56. The Brightest Fireplace Glows In Every Face

The Chicago suburbs were in the throes of a great educational experiment:  the open concept school.  Oakview Elementary had no interior walls, just a series of carpeted sunken living rooms that served as classrooms.  We didn’t have desks; rather, we sat on the two steps that defined the classroom while our teacher, Miss Bruce, stood in front of us. 

“Christmas break is coming soon.  Are you excited about Christmas?” Miss Bruce asked.

“Yeah!” screamed every second grader in a half-mile radius.

“Me too!  We’re going to have a lot of fun these last two weeks.  We’re going to make Christmas ornaments and play Secret Santa and learn some songs.  And guess what?  There’s a school Christmas concert coming up, too!”


We ran for the craft tables, Curt Motisi, Eddie Cosentino, Brent Yastremski, and I.  Brent made a casting of his hand with Elmer’s glue.  Curt worked on a pipe cleaner reindeer.

“Hey, are you guys going to watch Rudolph on Thursday?”  Eddie asked.

“That’s kid stuff!” Brent laughed.

Curt looked up from his reindeer. “Yeah, I’m not going to watch it.  Are you, Jimmy?”

“I don’t know.  I mean, I have sisters.  They’ll probably want to watch it.”

“Yeah,” Eddie said.  “My brother Chucky will probably want to watch it.”

We cut and pasted and told lies and threw cotton balls at each other until Miss Bruce called us back over to the stairs.

“Okay, let’s practice our song.  I mimeographed the words for everyone.”  She passed out the lyric sheets and we each held the paper up to our noses, inhaled the purple ink.  “Everyone sing after me:  Pine cones and holly berries…”

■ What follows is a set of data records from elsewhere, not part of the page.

Lemma C4_combine_stringify_witness :
  (exists ab h' sa sb,
     cssSelectorBuilder.combine 0 ">" 3 example_store = (Return ab, h') /\
     render h' 0 = Some sa /\ render h' 3 = Some sb /\
     render h' ab = Some (sa +:+ " " +:+ ">" +:+ " " +:+ sb)) /\
  (exists abc h' sa sb sc,
     (ab <- cssSelectorBuilder.combine 0 "+" 3;;
      cssSelectorBuilder.combine ab "~" 2) example_store = (Return abc, h') /\
     render h' 0 = Some sa /\ render h' 3 = Some sb /\ render h' 2 = Some sc /\
     render h' abc = Some (sa +:+ " + " +:+ sb +:+ " ~ " +:+ sc)).
Proof.
  apply (C4_combine_stringify example_store 0 3 2 ">").
  - apply wf_check_ok. reflexivity.
  - vm_compute. lia.
  - vm_compute. lia.
  - vm_compute. lia.
Defined.

(** C6.  [combine] does not look at the combinator: for every string, also
    one that is no CSS combinator, it returns, the new object holds the
    string as given, and [stringify()] puts it as it is between the two
    rendered operands. *)
Theorem C6_combine_any_combinator (h : heap) (a b : loc) (op : string) :
  wf h -> a < length h -> b < length h ->
  exists this h' sa sb,
    cssSelectorBuilder.combine a op b h = (Return this, h') /\
    h' !! this = Some (OCombined (CombinedSelector.mk a op b)) /\
    render h a = Some sa /\ render h b = Some sb /\
    render h' this = Some (sa +:+ " " +:+ op +:+ " " +:+ sb).
Proof.
  intros Hwf Ha Hb.
  destruct (combine_render h a b op Hwf Ha Hb) as (sa & sb & Hsa & Hsb & _ & _ & Hab).
  exists (length h), (h ++ [OCombined (CombinedSelector.mk a op b)]), sa, sb.
  repeat split; try assumption. now apply list_lookup_middle.
Qed.

Lemma C6_combine_any_combinator_witness :
  exists this h' sa sb,
    cssSelectorBuilder.combine 3 "no combinator" 2 example_store = (Return this, h') /\
    h' !! this = Some (OCombined (CombinedSelector.mk 3 "no combinator" 2)) /\
    render example_store 3 = Some sa /\ render example_store 2 = Some sb /\
    render h' this = Some (sa +:+ " " +:+ "no combinator" +:+ " " +:+ sb).
Proof.
  apply (C6_combine_any_combinator example_store 3 2 "no combinator").
  - apply wf_check_ok. reflexivity.
  - vm_compute. lia.
  - vm_compute. lia.
Defined.

Example combine_any_combinator_example :
  render (snd (cssSelectorBuilder.combine 3 "no combinator" 2 example_store)) 4
  = Some "div#main + table#data no combinator tr".
Proof. reflexivity. Qed.

(** C5.  Both errors are thrown by the part-append call itself, before it
    writes: when the call throws, the store is as it was, so every object
    renders as before; and rendering a compound selector never throws, it
    returns the string of the fields as they are. *)
Theorem C5_throw_leaves_selector_unchanged
    (h h' : heap) (this : loc) (s : Selector.t) (k : PartKind) (v : string) (e : Error) :
  h !! this = Some (OSelector s) ->
  invoke this (method k v) h = (Throw e, h') ->
  (e = OrderViolation \/ e = DuplicatePartViolation) /\
  h' = h /\
  h' !! this = Some (OSelector s) /\
  render h' this = Some (Selector.stringify s) /\
  render h this = Some (Selector.stringify s).
Proof.
  intros Hs Hi. rewrite (invoke_selector _ _ _ _ Hs) in Hi.
  destruct (method k v s) as [[[]|e0] s0] eqn:Hm; cbn [fst snd] in Hi; [discriminate|].
  injection Hi as -> <-. apply method_throw in Hm as [-> He].
  rewrite (list_insert_id _ _ _ Hs).
  repeat split; auto using render_selector.
Qed.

Curt and I didn’t talk on the bus ride home.  We were trying to win citizenship awards so everyday while paper, hats and fists flew around the cabin and kids screamed and laughed we sat quietly with our hands in our laps.  But as soon as we were off the bus all of that backed up blather bubbled out.

“What are you going to ask for for Christmas?” Curt asked.  “What are you going to get for a Secret Santa gift?  That new kid eats frozen pizza still frozen. Do you want to come over and play Evel Knievels?  I like The Monkees.  Are you really not going to watch Rudolph? My dog threw up last night.”

“I think I want an erector set.  My Dad says they are the best toy.”

“What’s that?”

“You make things with it.”  My Dad was a manager at a medical supply plant.  He worked a lot of hours, a lot of shift work.  I didn’t see him much during those years, and when I did he was angry.  He spent his free time in his garage packed with tools,  cars, and other man toys.

I ran through the front door with my mimeographed lyrics in my hand.  “Momma!   Mom!  Momma!  I’m going to be in a concert!”

“You are?”

“A Christmas concert!  We’re going to sing a song that goes ‘Popcorn and holly berries…”

She smiled, looked at the lyrics sheet.  “That’s ‘pine cones,’ honey.   This doesn’t say what time.”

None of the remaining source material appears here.